En bon officiel de l’Empire avide de gloire, Feng s’était porté volontaire pour représenter le gouverneur Yan sur le front. Aussi avait-il été affecté sur le fort de la Grue Cendrée pour superviser les troupes, débarquant l’avant-veille avec une garnison d’élite de soldats impériaux et assez de poudre pour faire sauter la moitié de l’île. La garnison qui y résidait était un ramassis de feignasses qui prenait généralement l’air en regardant les flots devant eux. Sauf que là, ils allaient devoir se remuer le cul. Remettant en place l’autorité nécessaire à la tenue du fort, le général Zhang avait rapidement établi le périmètre à défendre et affecté des hommes à des positions spécifiques. Il craignait un assaut de la Marine. Le fort était suffisamment résistant pour résister à un bombardement soutenu mais le principal objectif serait de repousser les assauts sur le rivage. En effet, si le Gouvernement Mondial parvenait à prendre pied sur cet ilot, ils pourraient lancer un blocus sur Fort Levant et, pour l’heure, la flotte Chinjao avait d’autres chats à fouetter.
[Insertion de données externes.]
(** The loop ends within twice the number of tokens. *)
Lemma lps_loop_ok fuel s i p l q :
  lps_inv s i p l q → (2 * (n - i) + p < fuel)%nat →
  ∃ s' p' l' q', lps_loop fuel t (Z.of_nat n) (Z.of_nat mx) s = Ok s' ∧ lps_inv s' n p' l' q'.
Proof.
  revert s i p l q. induction fuel as [|fuel IH]; intros s i p l q I Hf; [lia|]. simpl.
  rewrite (li_i _ _ _ _ _ I). pose proof (li_range _ _ _ _ _ I) as Hr.
  destruct (Z.ltb_spec (Z.of_nat i) (Z.of_nat n)) as [Hlt|Hge].
  - destruct (lps_step_ok _ _ _ _ _ I) as (s1 & i1 & p1 & l1 & q1 & -> & I1 & Hm); [lia|]. cbn [mbind res_bind].
    apply (IH s1 i1 p1 l1 q1 I1). lia.
  - assert (i = n) as -> by lia. by exists s, p, l, q.
Qed.

Lemma lps_start : (1 ≤ n)%nat → lps_inv (mkLps (replicate mx 0) 0 0 0 1) 1 0 0 0.
Proof.
  intros Hn1. split; simpl; try done; try lia.
  - by apply border_0; lia.
  - intros v Hv [Hlt _]. lia.
  - by rewrite length_replicate.
  - intros j Hj Hjm. assert (j = 0%nat) as -> by lia. exists 0%nat. split; [apply lookup_replicate; split; [done|lia]|].
    split; [apply border_0; lia|]. intros w [Hw _]. lia.
  - intros j Hj. apply lookup_replicate. split; [done|lia].
  - intros j v Hj _ [Hv _]. lia.
Qed.
End loop.
End borders.

(** ** What the search is for *)

(** The last [v] tokens also stand at [s], before the end. *)
Definition occurs (l : list Z) (v s : nat) : Prop :=
  (s + v < length l)%nat ∧ take v (drop s l) = drop (length l - v) l.
#[export] Instance occurs_dec l v s : Decision (occurs l v s).
Proof. unfold occurs. apply _. Defined.

Definition first_occurrence (l : list Z) (v : nat) : option nat :=
  snd <$> list_find (occurs l v) (seq 0 (length l)).

(** The longest n-gram of at most [v] tokens, with its first occurrence *)
Fixpoint longest_match (l : list Z) (min_ngram v : nat) : option (nat * nat) :=
  match v with
  | O => None
  | S v' =>
      if (v <? min_ngram)%nat then None
      else match first_occurrence l v with
           | Some s => Some (v, s)
           | None => longest_match l min_ngram v'
           end
  end.

(** The tokens after it, at most [k], within the model's length *)
Definition ngram_reference (l : list Z) (min_ngram max_ngram : nat) (max_model_len k : Z) : list Z :=
  match longest_match l min_ngram max_ngram with
  | Some (v, s) => take (Z.to_nat (Z.min k (max_model_len - len l))) (drop (s + v) l)
  | None => []
  end.

Lemma border_occurs l v j :
  (j < length l)%nat → border (reverse l) (S j) v ↔ occurs l v (length l - S j).
Proof.
  intros Hj. unfold border, occurs. split.
  - intros [Hv Hb]. split; [lia|]. apply list_eq_same_length with v.
    { rewrite length_drop. lia. } { rewrite length_take, length_drop. lia. }
    intros y a b Hy. rewrite lookup_take_lt, !lookup_drop by lia.
    pose proof (Hb (v - S y)%nat ltac:(lia)) as E. rewrite !reverse_lookup in E by lia.
    replace (length l - S (v - S y))%nat with (length l - v + y)%nat in E by lia.
    replace (length l - S (S j - v + (v - S y)))%nat with (length l - S j + y)%nat in E by lia. congruence.
  - intros [Hv Hb]. split; [lia|]. intros y Hy. rewrite !reverse_lookup by lia.
    apply (f_equal (λ l, l !! (v - S y)%nat)) in Hb. rewrite lookup_take_lt, !lookup_drop in Hb by lia.
    replace (length l - S y)%nat with (length l - v + (v - S y))%nat by lia.
    replace (length l - S (S j - v + y))%nat with (length l - S j + (v - S y))%nat by lia. done.
Qed.

Lemma first_occurrence_Some l v s :
  occurs l v s → (∀ s', occurs l v s' → (s ≤ s')%nat) → first_occurrence l v = Some s.
Proof.
  intros Ho Hm. unfold first_occurrence.
  assert (E : list_find (occurs l v) (seq 0 (length l)) = Some (s, s)).
  { apply list_find_Some. split_and!; [apply lookup_seq; split; [done|destruct Ho; lia]|done|].
    intros j y Hj Hlt Hoy. apply lookup_seq in Hj as [-> _]. pose proof (Hm _ Hoy). lia. }
  by rewrite E.
Qed.

Lemma first_occurrence_None l v : (∀ s, ¬ occurs l v s) → first_occurrence l v = None.
Proof.
  intros Hn. unfold first_occurrence. rewrite (proj2 (list_find_None _ _)); [done|]. apply Forall_forall. auto.
Qed.

Lemma longest_match_Some l mn mx v s :
  (1 ≤ mn ≤ v)%nat → (v ≤ mx)%nat → (∀ w s', (v < w ≤ mx)%nat → ¬ occurs l w s') →
  occurs l v s → (∀ s', occurs l v s' → (s ≤ s')%nat) → longest_match l mn mx = Some (v, s).
Proof.
  intros Hmn Hvm Hno Ho Hfirst. induction mx as [|mx IH]; [lia|]. simpl.
  destruct (Nat.ltb_spec (S mx) mn); [lia|]. destruct (decide (v = S mx)) as [->|].
  - by rewrite (first_occurrence_Some _ _ s).
  - rewrite first_occurrence_None by (intros s'; apply Hno; lia). apply IH; [lia|]. intros w s' Hw. apply Hno. lia.
Qed.

Lemma longest_match_None l mn mx :
  (∀ w s, (mn ≤ w ≤ mx)%nat → ¬ occurs l w s) → longest_match l mn mx = None.
Proof.
  intros Hno. induction mx as [|mx IH]; [done|]. simpl. destruct (Nat.ltb_spec (S mx) mn); [done|].
  rewrite first_occurrence_None by (intros s; apply Hno; lia). apply IH. intros w s Hw. apply Hno. lia.
Qed.
(* ===== verification/KVConfig.v ===== *)
(** * KV-cache configuration

    The second half of [vllm/v1/core/kv_cache_utils.py]: from the specifications of
    the layers and the available memory of the workers to the groups of layers, the
    number of blocks and the tensors; and the search for the longest model length that
    fits.  A dictionary by layer name is an association list in insertion order.
    Every layer has a specification object of its own, so that setting a field in
    place concerns this layer alone.  Logging and the reported concurrency (a
    floating-point number) are left out. *)
From S2P Require Import Prelude KVSpec LayerSpec.

(** ** Data *)

(** The specification of a group: one for all its layers, or
    [UniformTypeKVCacheSpecs] with one for each *)
Inductive GroupSpec :=
  | Same (spec : LayerSpec)
  | UniformTypeKVCacheSpecs (block_size : Z) (kv_cache_specs : list (string * LayerSpec)).

Record LayerGroup := mkLGroup { lg_layer_names : list string; lg_spec : GroupSpec; lg_is_eagle_group : bool }.
Record KVCacheTensor := mkTensor { kt_size : Z; kt_shared_by : list string }.
Record LayerConfig := mkLConfig {
  lc_num_blocks : Z;
  lc_kv_cache_tensors : list KVCacheTensor;
  lc_kv_cache_groups : list LayerGroup;
}.

Abbreviation specs := (list (string * LayerSpec)).

(** [d[k]] *)
Fixpoint spec_get (k : string) (d : specs) : option LayerSpec :=
  match d with
  | [] => None
  | (k', v) :: d' => if decide (k' = k) then Some v else spec_get k d'
  end.
Definition spec_at (k : string) (d : specs) : res LayerSpec :=
  match spec_get k d with Some v => Ok v | None => Raise KeyError end.

Definition is_uniform_group (g : LayerGroup) : bool :=
  match lg_spec g with UniformTypeKVCacheSpecs _ _ => true | Same _ => false end.

(** A dictionary whose values are lists: [d[k].append(x)] *)
Fixpoint bucket_add {K A} `{EqDecision K} (k : K) (x : A) (d : list (K * list A)) : list (K * list A) :=
  match d with
  | [] => [(k, [x])]
  | (k', l) :: d' => if decide (k' = k) then (k', l ++ [x]) :: d' else (k', l) :: bucket_add k x d'
  end.

(** [l[i::n]] *)
Definition py_stride {A} (l : list A) (i n : nat) : list A :=
  omap (λ j, l !! (i + j * n)%nat) (seq 0 (length l)).

Module Config.
Section config.
Context (get_dtype_size : string → Z).
Abbreviation page_size_bytes := (Layer.page_size_bytes get_dtype_size).
Abbreviation max_memory_usage_bytes := (Layer.max_memory_usage_bytes get_dtype_size).
Abbreviation merge := (Layer.merge get_dtype_size).

(** ** Uniform types *)
Definition is_uniform_type (d : specs) : res bool := Layer.is_uniform_type d.*2.
Definition from_specs (d : specs) : res (option GroupSpec) :=
  uniform ← is_uniform_type d;
  if (uniform : bool)
  then match d with (_, s) :: _ => Ok (Some (UniformTypeKVCacheSpecs (l_block_size s) d)) | [] => Raise StopIteration end
  else Ok None.

(** [page_size_bytes] and [max_memory_usage_bytes] of a group's specification *)
Definition group_page_size (g : GroupSpec) : res Z :=
  match g with
  | Same s => page_size_bytes s
  | UniformTypeKVCacheSpecs _ d => pages ← rmap page_size_bytes d.*2; Ok (zsum pages)
  end.
(** [UniformTypeKVCacheSpecs.max_memory_usage_pages] *)
Definition max_memory_usage_pages (c : VllmConfig) (d : specs) : res Z :=
  pages ← rmap (λ s, mem ← max_memory_usage_bytes c s; page ← page_size_bytes s; Ok (cdiv mem page)) d.*2;
  zmax pages.
Definition group_max_memory (c : VllmConfig) (g : GroupSpec) : res Z :=
  match g with
  | Same s => max_memory_usage_bytes c s
  | UniformTypeKVCacheSpecs _ d => n ← max_memory_usage_pages c d; page ← group_page_size g; Ok (n * page)
  end.
(** [get_page_sizes]: the distinct sizes; [get_num_layer_tuples]: how often the most
    frequent one occurs *)
Definition get_page_sizes (d : specs) : res (list Z) := pages ← rmap page_size_bytes d.*2; Ok (remove_dups pages).
Definition get_num_layer_tuples (d : specs) : res Z :=
  pages ← rmap page_size_bytes d.*2;
  match pages with
  | [] => Raise IndexError
  | _ => zmax ((λ p, len (filter (λ q, q = p) pages)) <$> pages)
  end.

(** ** Groups *)
Definition create_kv_cache_group_specs (d : specs) (grouped_layer_names : list (list string)) : res (list LayerGroup) :=
  rmap (λ names,
    layer_specs ← rmap (λ n, spec_at n d) names;
    merged ← merge layer_specs;
    Ok (mkLGroup names (Same merged) false)) grouped_layer_names.

Definition is_kv_cache_spec_uniform (d : specs) : res bool :=
  match d with
  | [] => Ok true
  | _ => match merge d.*2 with
         | Ok _ => Ok true
         | Raise AssertionError => Ok false
         | Raise e => Raise e
         end
  end.

Definition _get_kv_cache_groups_uniform_spec (d : specs) : res (list LayerGroup) :=
  create_kv_cache_group_specs d [d.*1].

Definition _get_kv_cache_groups_uniform_type (d : specs) (g : GroupSpec) : list LayerGroup := [mkLGroup d.*1 g false].

Definition get_uniform_page_size (page_sizes : list Z) : res Z :=
  match remove_dups page_sizes with [p] => Ok p | _ => Raise AssertionError end.

(** *** One page size *)
Definition unify_layer (max_page_size : Z) (s : LayerSpec) : res LayerSpec :=
  page ← page_size_bytes s;
  if page =? max_page_size then Ok s
  else if page =? 0 then Raise ZeroDivisionError
  else if negb (max_page_size mod page =? 0) then Raise NotImplementedError
  else new_spec ← Layer.copy_with_new_block_size get_dtype_size (l_block_size s * (max_page_size / page)) s;
       new_page ← page_size_bytes new_spec;
       _ ← rassert (new_page =? max_page_size);
       Ok new_spec.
« Commandant Han, vous vous placerez ici avec une trentaine d’hommes. Je veux que vous soyez paré à intervenir avec une charge bien sentie pour appuyer le sergent Ming si besoin.
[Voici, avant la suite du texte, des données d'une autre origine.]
(* ===== verification/KVConfigs.v ===== *)
(** * The configurations of the workers are sound

    From the groups of the model to the tensors of every worker: the projection to a
    worker, the merge of the workers' layers, the common number of blocks, admission
    and the automatic choice of the model's length. *)
From S2P Require Import Prelude KVSpec LayerSpec KVConfig KVConfigSafe KVGroups.

Section workers.
Context (get_dtype_size : string → Z) (c : VllmConfig) (Hno : vf_num_gpu_blocks_override c = None).
Context (Hsize : ∀ dtype, 0 ≤ get_dtype_size dtype).
Abbreviation keyed := (keyed get_dtype_size).
Abbreviation layout := (layout get_dtype_size).

(** ** The projection to a worker *)
Lemma project_group_ok w g g' :
  Config.project_group w g = Ok g' → keyed g →
  lg_layer_names g' = filter (λ n, n ∈ w.*1) (lg_layer_names g) ∧ keyed g' ∧
  is_uniform_group g' = is_uniform_group g ∧ (∀ s, lg_spec g = Same s → lg_spec g' = Same s).
Proof.
  intros (spec & Hspec & [= <-])%bind_Ok Hk. unfold KVConfigSafe.keyed, is_uniform_group in *.
  destruct (lg_spec g) as [s|bs d]; simpl; [by injection Hspec as <-|].
  destruct Hk as (Hnd & Hnames & Hpages).
  destruct (filter (λ n, n ∈ w.*1) (lg_layer_names g)) as [|n names] eqn:En.
  - injection Hspec as <-. split_and!; [done|done|by left|done|done|done].
  - apply bind_Ok in Hspec as (sub & [Hk Hsub]%sub_specs_Ok & [= <-]). split_and!; [done| |by right| |done|done].
    + rewrite Hk, <- En. apply NoDup_filter. destruct Hnames as [->| ->]; [constructor|done].
    + rewrite Forall_forall in Hpages |- *. intros s (x & -> & Hx)%list_elem_of_fmap. apply Hpages, list_elem_of_fmap. eauto.
Qed.

Lemma project_ok w groups groups' :
  Config._project_kv_cache_groups_to_worker groups w = Ok groups' → Forall keyed groups →
  all_names groups' = filter (λ n, n ∈ w.*1) (all_names groups) ∧ Forall keyed groups' ∧
  (same_groups groups → same_groups groups') ∧ (uniform_groups groups → uniform_groups groups').
Proof.
  intros H%rmap_Forall2 Hk. induction H as [|g g' groups groups' Hg _ IH]; [by repeat constructor|].
  apply Forall_cons in Hk as [Hg' Hk]. destruct (IH Hk) as (H1 & H2 & H3 & H4).
  destruct (project_group_ok _ _ _ Hg Hg') as (G1 & G2 & G3 & G4).
  rewrite !all_names_cons, filter_app, G1, H1. split_and!; [done|by constructor| |].
  - intros [[s Es] Hs]%Forall_cons. constructor; [exists s; auto|by apply H3].
  - intros [Eu Hu]%Forall_cons. constructor; [by rewrite G3|by apply H4].
Qed.

(** ** The layers of all workers *)
Lemma merge_worker_ok (P : LayerSpec → Prop) (w merged merged' : specs) :
  Config.merge_worker w merged = Ok merged' → Forall P w.*2 → Forall P merged.*2 → NoDup merged.*1 →
  Forall P merged'.*2 ∧ NoDup merged'.*1.
Proof.
  revert merged. induction w as [|[n s] w IH]; intros merged; simpl; [by intros [= <-]|].
  intros H [Hs Hw]%Forall_cons Hm Hnd. destruct (spec_get n merged) as [s'|] eqn:E.
  - apply bind_Ok in H as (u & _ & H). by apply (IH merged).
  - apply (IH _ H Hw); rewrite fmap_app.
    + apply Forall_app. split; [done|by constructor].
    + apply NoDup_app. split_and!; [done| |apply NoDup_singleton].
      intros k (x & -> & Hx)%list_elem_of_fmap Hk%list_elem_of_singleton. simpl in Hk.
      assert (∀ d : specs, x ∈ d → spec_get x.1 d ≠ None) as Hsome.
      { clear. induction d as [|[k v] d IH]; simpl; [set_solver|]. intros [->|H]%elem_of_cons; simpl.
        - by rewrite decide_True.
        - case_decide; [done|by apply IH]. }
      apply (Hsome merged Hx). by rewrite Hk.
Qed.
- Oui général. Je suis en train de faire préparer les chevaux. Les hommes sont prêts.
- Bien. Avons-nous autre chose à prévoir ? »
La discussion dériva sur d’autres appréciations logistiques que le Han écouta avec attention. Appareillés en armure de combat, les seigneurs de guerre présents autour de la table avaient fière allure et un peintre aurait sans mal pu capter la ferveur qui se dégageait des échanges entre les hommes. Il se serait sans doute amusé des évènements qui suivirent. Au bout d’une dizaine de minutes d’échanges, un messager déboula d’une coursive du fort avec l’air fatigué et le teint cireux. Il avait visiblement couru et Feng reconnut sur son épaulette le ruban bleu désignant les troupes affectées à l’observation du flanc est, leur flanc le plus exposé. Entre deux halètements, le coureur délivra son message.
« Général, ils ont envoyé la 102ème. Navires en vue. »
Un froid glacial envahit la pièce tout aussi simplement que s’ils s’étaient téléportés dans les eaux de North Blue. Le général Zhang, réputé pour ses prouesses martiales, sembla tout de même marquer un temps d’arrêt avant de découvrir un sourire carnassier. Seul Feng semblait avoir perçu le scintillement d’humeur dans le masque de fer du vétéran. D’autres rusés également. Et leurs trognes se refermèrent tout aussi tôt pour se préparer à ce qui allait venir. Feng ne connaissait pas bien les troupes qu’ils allaient potentiellement affronter. La 102ème ne leur était cependant pas inconnue. Il s’agissait de la division qui avait exécuté Gol D. Roger le siècle précédent. Une sorte de faire-valoir des autorités qui l’employait pour des fonctions de représentation. Sur le papier, le niveau de cette troupe était potentiellement moins bon que celui des soldats que l’Empereur avait fait rajouter qui, eux, se coltinaient des joyeusetés de guerre civile et de conflits larvés depuis bien longtemps. Feng ne théorisa pas plus que cela. Il savait juste que quoi qu’il lui en coûterait ce jour, il repousserait l’ennemi. Empoignant sa guandao, il salua d’un signe de tête les officiers restants et se hâta de rejoindre ses hommes situés à environ deux cents mètres de là. Ils étaient tous à dos de cheval et Feng les imita. Son hongre, Oja, était une vieille carne d’une vingtaine d’années qui avait vu sa part de combats. Emmailloté dans une armure carapaçonnée noire, on aurait dit une bête de l’Apocalypse.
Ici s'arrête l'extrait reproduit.